Critics of new heavy lift vehicle development point to the high costs associated with new vehicle development. They also point out that there are new techniques and technologies that can help us venture into the Solar System with existing launch vehicles. One of those ideas are depots where propellant is collected and used to fuel empty vehicles for journeys beyond LEO. A detailed architecture that features propellant depots and that does not require a new heavy lift vehicle has already been published. Many groups strongly advocate this approach.
Which brings us back to the new OSTP document. This new document indicates that work will proceed on development of a heavy lift launch vehicle, with a decision on what vehicle to build coming in 2015 (note well: not building a vehicle, but making a decision on what vehicle to build). How will our decision on heavy lift be more informed in five years than it is now?
In five years, all the Shuttle manufacturing and assembly infrastructure, including tooling dies, assembly jigs, milling facilities and solid-rocket booster production lines will have been disassembled, mothballed or discarded. Some of this shutdown has already begun. The skilled workforce that now builds and operates the Shuttle launch system will dissipate (people have families to support and cannot stand around waiting for a decision five years – maybe never – down the road). There will be no experience base to build, assemble and launch a heavy-lift vehicle within NASA or industry.
I have written previously that a Shuttle-derived heavy lift vehicle can be built now, with existing piece parts and minimal changes to the assembly and launch infrastructure at Michoud and the Cape. Such a vehicle can launch 80 mT to LEO; two launches can send a human mission to the Moon. And it is completely affordable, fitting into the existing run-out budget and available for use within a few years. Currently, robotic missions are discovering and analyzing the vast resources of the Moon. More robotic missions are needed to begin the processing of lunar resources in preparation for human return and expansion beyond LEO. These are all things NASA can afford to do now.
This re-invention of NASA, as trickled out by the administration, has been eagerly seized upon by many in the “New Space” community, as their long sought, free-market (but government funded – for now) opening at building a commercial rocket industry.

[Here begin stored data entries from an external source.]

Lemma rstrip_fixed_app before text :
  text <> [] -> rstrip text = text -> rstrip (before ++ text) = before ++ text.
Proof.
  intros Hne Hfix. unfold rstrip in *. rewrite rev_app_distr.
  rewrite lstrip_fixed_app.
  - rewrite <- rev_app_distr, rev_involutive. reflexivity.
  - intros E. apply (f_equal (@rev N)) in E. rewrite rev_involutive in E. auto.
  - apply (f_equal (@rev N)) in Hfix. rewrite rev_involutive in Hfix. assumption.
Qed.

Lemma strip_join lines :
  Forall (fun line => line <> [] /\ strip line = line) lines ->
  strip (join [10] lines) = join [10] lines.
Proof.
  intros Hall. destruct lines as [|first others]; [reflexivity|].
  assert (Hl : lstrip (join [10] (first :: others)) = join [10] (first :: others)).
  { inversion Hall as [|? ? [Hne Hfix] _]; subst.
    destruct (join_head [10] first others) as (rest & E). rewrite E.
    apply lstrip_fixed_app; [assumption|]. rewrite <- Hfix. apply lstrip_strip. }
  unfold strip. rewrite Hl.
  destruct (@exists_last _ (first :: others)) as (lines & line & E); [discriminate|].
  rewrite E in *. apply Forall_app in Hall. destruct Hall as [_ Hall].
  inversion Hall as [|? ? [Hne Hfix] _]; subst.
  destruct (join_last [10] lines line) as (before & E'). rewrite E'.
  apply rstrip_fixed_app; [assumption|]. rewrite <- Hfix. apply rstrip_strip.
Qed.

Lemma runs_free_outside in_class text : forall prev,
  Forall (fun c => in_class c = false) text -> runs_free in_class prev text = true.
Proof.
  induction text as [|c rest IH]; intros prev Hall; [reflexivity|].
  inversion Hall as [|? ? Hc Hrest]; subst. simpl. rewrite Hc. auto.
Qed.

Lemma runs_free_after_outside in_class text more prev :
  text <> [] -> Forall (fun c => in_class c = false) text ->
  runs_free in_class prev (text ++ more) = runs_free in_class false more.
Proof.
  intros Hne Hall. destruct text as [|c rest]; [congruence|]. clear Hne.
  inversion Hall as [|? ? Hc Hrest]; subst. simpl. rewrite Hc. clear Hc Hall.
  induction rest as [|x rest IH]; [reflexivity|].
  inversion Hrest as [|? ? Hx Hrest']; subst. simpl. rewrite Hx. auto.
Qed.

Lemma runs_free_join_lf lines : forall prev,
  Forall (fun line => line <> [] /\ Forall (fun c => is_line_boundary c = false) line)
         lines ->
  runs_free (fun c => c =? 10) prev (join [10] lines) = true.
Proof.
  assert (Hout : forall line, Forall (fun c => is_line_boundary c = false) line ->
                              Forall (fun c => (c =? 10) = false) line).
  { intros line H. eapply Forall_impl; [|exact H]. simpl. intros c Hc.
    destruct (c =? 10) eqn:E; [|reflexivity]. apply N.eqb_eq in E. subst c.
    discriminate. }
  induction lines as [|line lines IH]; intros prev Hall; [reflexivity|].
  inversion Hall as [|? ? [Hne Hfree] Hrest]; subst.
  destruct lines as [|next lines].
  - simpl. apply runs_free_outside. auto.
  - rewrite join_lf, runs_free_after_outside by auto.
    change (runs_free (fun c => c =? 10) true (join [10] (next :: lines)) = true).
    apply IH. assumption.
Qed.
Lemma endpoint_stable_witness :
  IsValid endpoint_set = true /\
  Pres (fun c => ControlPlaneEndpoint (Spec c) = endpoint_set) (reconcileInfrastructure env_ok) /\
  Pres (fun c => ControlPlaneEndpoint (Spec c) = endpoint_set) (reconcileEtcdCluster env_ok) /\
  Pres (fun c => ControlPlaneEndpoint (Spec c) = endpoint_set) (reconcileControlPlane env_ok) /\
  Pres (fun c => ControlPlaneEndpoint (Spec c) = endpoint_set) (reconcileKubeconfig env_ok) /\
  Pres (fun c => ControlPlaneEndpoint (Spec c) = endpoint_set) (reconcile env_ok).
Proof.
  assert (Hv : IsValid endpoint_set = true) by reflexivity.
  split; [exact Hv | exact (endpoint_stable env_ok endpoint_set Hv)].
Defined.

Lemma initialized_conditions_latch_witness :
  Pres (fun c => IsTrue (Conditions (Status c)) ControlPlaneInitializedCondition = true)
    (reconcileControlPlane env_ok) /\
  Pres (fun c => IsTrue (Conditions (Status c)) ControlPlaneInitializedCondition = true)
    (reconcile env_ok).
Proof.
  destruct (initialized_conditions_latch env_ok ControlPlaneInitializedCondition
              ltac:(in_list)) as (_ & _ & A & _ & B).
  split; [exact A | exact B].
Defined.

(** The kubeconfig sub-reconciler changes neither the Cluster nor the
    objects; it changes the secrets only when the endpoint is valid, no
    controlPlaneRef is set and the {cluster}-kubeconfig secret is not
    found: the secret lookup answered NotFound. *)
Lemma reconcileKubeconfig_frame env s :
  st_cluster (reconcileKubeconfig env s).1 = st_cluster s /\
  st_store (reconcileKubeconfig env s).1 = st_store s /\
  (st_secrets (reconcileKubeconfig env s).1 <> st_secrets s ->
   IsValid (ControlPlaneEndpoint (Spec (st_cluster s))) = true /\
   ControlPlaneRef (Spec (st_cluster s)) = None /\
   (SecretGet env (Namespace (st_cluster s)) (Name (st_cluster s) +:+ "-kubeconfig") s).2
     = inl ENotFound).
Proof.
  destruct (reconcileKubeconfig env s) as [s' res] eqn:Hrun. cbn [fst].
  unfold reconcileKubeconfig, SecretGet, CreateSecret in Hrun.
  unfold bind, get_cluster, ret, throw, catch_err, emit in Hrun.
  run_cases Hrun.
  all: injection Hrun as <- _.
  all: cbn [st_cluster st_store st_secrets]; split_and!; try reflexivity; intros Hne;
    try (exfalso; apply Hne; reflexivity).
  all: repeat match goal with
         | H : bool_decide _ = false |- _ => apply bool_decide_eq_false_1 in H
         | H : negb _ = false |- _ => apply negb_false_iff in H
         end.
  all: split_and!; [assumption | |].
  1, 3: destruct (ControlPlaneRef (Spec (st_cluster s))); [|reflexivity];
    exfalso; match goal with H : ~ is_Some _ |- _ => apply H; eexists; reflexivity end.
  all: unfold SecretGet, bind, emit; cbn [st_cluster st_store st_secrets st_log fst snd].
  all: match goal with H : env_secret_fault _ _ = _ |- _ => rewrite H end.
  - match goal with H : IsNotFound ?e = true |- _ => destruct e; try discriminate H end.
    reflexivity.
  - cbn [st_secrets]. rewrite bool_decide_eq_false_2 by assumption. reflexivity.
Qed.


(** X9. [Serializer.to_file] touches no other file than the one it is
    given; what it returns or raises does not depend on what that file
    held, nor does the file afterwards when [open] gets it; run again, it
    changes nothing more; and when [open] raises, that exception is the
    outcome and no file has changed. *)
Theorem serializer_to_file_touches_one_file
    (nb : notebook) (filename : str) (fs : filesystem) (prev : file) :
  (∀ other, other ≠ filename →
            (to_file nb filename fs).2 !! other = fs !! other)
  ∧ (to_file nb filename (<[filename := prev]> fs)).1
    = (to_file nb filename fs).1
  ∧ (open_refused Writing filename = None →
     to_file nb filename (<[filename := prev]> fs) = to_file nb filename fs)
  ∧ to_file nb filename (to_file nb filename fs).2 = to_file nb filename fs
  ∧ ∀ e, open_refused Writing filename = Some e →
         to_file nb filename fs = (Raise e, fs).
Proof.
  unfold to_file. destruct (open_refused Writing filename) as [e|].
  - split; [reflexivity|]. split; [reflexivity|]. split; [discriminate|].
    split; [reflexivity|]. intros e' [= <-]. reflexivity.
  - destruct (serialize nb) as [s|e]; cbn [fst snd].
    + split; [intros other Hne; rewrite !lookup_insert_ne by auto; reflexivity|].
      split; [reflexivity|].
      split; [intros _; rewrite !insert_insert_eq; reflexivity|].
      split; [rewrite !insert_insert_eq; reflexivity | discriminate].
    + split; [intros other Hne; rewrite lookup_insert_ne by auto; reflexivity|].
      split; [reflexivity|].
      split; [intros _; rewrite insert_insert_eq; reflexivity|].
      split; [rewrite insert_insert_eq; reflexivity | discriminate].
Qed.

(** X10. [Serializer.to_file] opens the file before it calls
    [serialize]. When [serialize] raises and [open] has got the file, the
    exception of [serialize] comes after the file was truncated: the file
    is left empty, whatever it held, and loading it fails with
    [JSONDecodeError]. When [open] raises, its exception is the outcome
    and the file is as it was. *)
Theorem serializer_to_file_failure_truncates
    (nb : notebook) (filename : str) (fs : filesystem) (e : exn) :
  serialize nb = Raise e →
  match open_refused Writing filename with
  | Some e' => to_file nb filename fs = (Raise e', fs)
  | None =>
    to_file nb filename fs = (Raise e, <[filename := Truncated]> fs)
    ∧ (open_refused Reading filename = None →
       Notebook_from_file filename (to_file nb filename fs).2
       = Raise JSONDecodeError)
  end.
Proof.
  intros He. unfold to_file.
  destruct (open_refused Writing filename) as [e'|]; [reflexivity|].
  rewrite He. split; [reflexivity|].
  intros Hr. unfold Notebook_from_file. cbn [snd].
  rewrite Hr, lookup_insert_eq. reflexivity.
Qed.

End SerializerMore.

Lemma serialize_entries_verbatim_witness :
  let s := serialized_notebook 4 5 (cells hello_world_notebook) in
  getitem s (u "metadata") = OK (JDict [])
  ∧ ∃ entries,
      getitem s (u "cells") = OK (JList entries)
      ∧ Forall2 (fun c e =>
           getitem e (u "id") = OK (cell_id c)
           ∧ getitem e (u "source") = OK (cell_source c)
           ∧ getitem e (u "metadata") = OK (JDict [])
           ∧ getitem e (u "medatada") = Raise (KeyError (JStr (u "medatada")))
           ∧ match c with
             | CodeCell n _ _ =>
               getitem e (u "execution_count") = OK n
               ∧ getitem e (u "outputs") = OK (JList [])
             | _ =>
               getitem e (u "execution_count")
               = Raise (KeyError (JStr (u "execution_count")))
               ∧ getitem e (u "outputs") = Raise (KeyError (JStr (u "outputs")))
             end) (cells hello_world_notebook) entries.
Proof.
  apply (serialize_entries_verbatim (H := ascii_interpreter) hello_world_notebook).
  reflexivity.
Defined.

Lemma serialize_load_serialize_witness :
  let nb := Notebook (u " +04.5_0") [hello_code_cell] in
  let s := serialized_notebook 4 50 [hello_code_cell] in
  ∃ nb', Notebook_init (H := ascii_interpreter) s = OK nb'
         ∧ cells nb' = cells nb
         ∧ Serializer.serialize (H := ascii_interpreter) nb' = OK s.
Proof.
  apply (serialize_load_serialize (H := ascii_interpreter)
           (Notebook (u " +04.5_0") [hello_code_cell])).
  - cbv [cells hello_code_cell]. subclass_instances.
  - reflexivity.
Defined.

Lemma load_serialize_fields_witness :
  let raws := take 2 hello_world_cells ++ raw_cell :: drop 2 hello_world_cells in
  let s := serialized_notebook 4 5 (cells hello_world_notebook) in
  ∃ entries,
    getitem s (u "cells") = OK (JList entries)
    ∧ Forall2 (fun raw e =>
         getitem e (u "cell_type") = getitem raw (u "cell_type")
         ∧ getitem e (u "id") = getitem raw (u "id")
         ∧ getitem e (u "source") = getitem raw (u "source")
         ∧ getitem e (u "metadata") = OK (JDict [])
         ∧ (has_cell_type (u "code") raw = true →
            getitem e (u "execution_count") = getitem raw (u "execution_count")
            ∧ getitem e (u "outputs") = OK (JList [])))
        (List.filter recognized raws) entries.
Proof.
  apply (load_serialize_fields (H := ascii_interpreter)
           hello_world_raw hello_world_notebook).
  - reflexivity.
  - reflexivity.
  - reflexivity.
Defined.

Lemma serializer_to_file_failure_truncates_witness :
  let fs : filesystem := {[ u "notebook.ipynb" := Document hello_world ]} in
  let nb := Notebook (u "4") (cells hello_world_notebook) in
  Serializer.to_file (H := ascii_interpreter) (OS := sample_platform)
    nb (u "notebook.ipynb") fs
  = (Raise ValueError, <[u "notebook.ipynb" := Truncated]> fs)
  ∧ (open_refused (Platform := sample_platform) Reading (u "notebook.ipynb")
     = None →
     Notebook_from_file (H := ascii_interpreter) (OS := sample_platform)
       (u "notebook.ipynb")
       (Serializer.to_file (H := ascii_interpreter) (OS := sample_platform)
          nb (u "notebook.ipynb") fs).2
     = Raise JSONDecodeError).
Proof.
  exact (serializer_to_file_failure_truncates (H := ascii_interpreter)
           (OS := sample_platform)
           (Notebook (u "4") (cells hello_world_notebook)) (u "notebook.ipynb")
           {[ u "notebook.ipynb" := Document hello_world ]} ValueError eq_refl).
Defined.

(** ** The py-percent serializer *)

Section PyPercentMore.
Context {OS : Platform}.
Import PyPercentSerializer.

Some of us (who also believe in free markets) see different motives for this new direction and are particularly concerned that the new "flexible path (FP)" doesn’t have any specified destination or mission.
The fundamental fecklessness of the new direction is exposed in this new OSTP document; we will build a Crew Return Vehicle for ISS that is not needed (if we can get there on the Soyuz, we can certainly return on it) and we will conduct “research” on heavy lift technologies that are already well understood.
Maybe it’s not so confusing after all.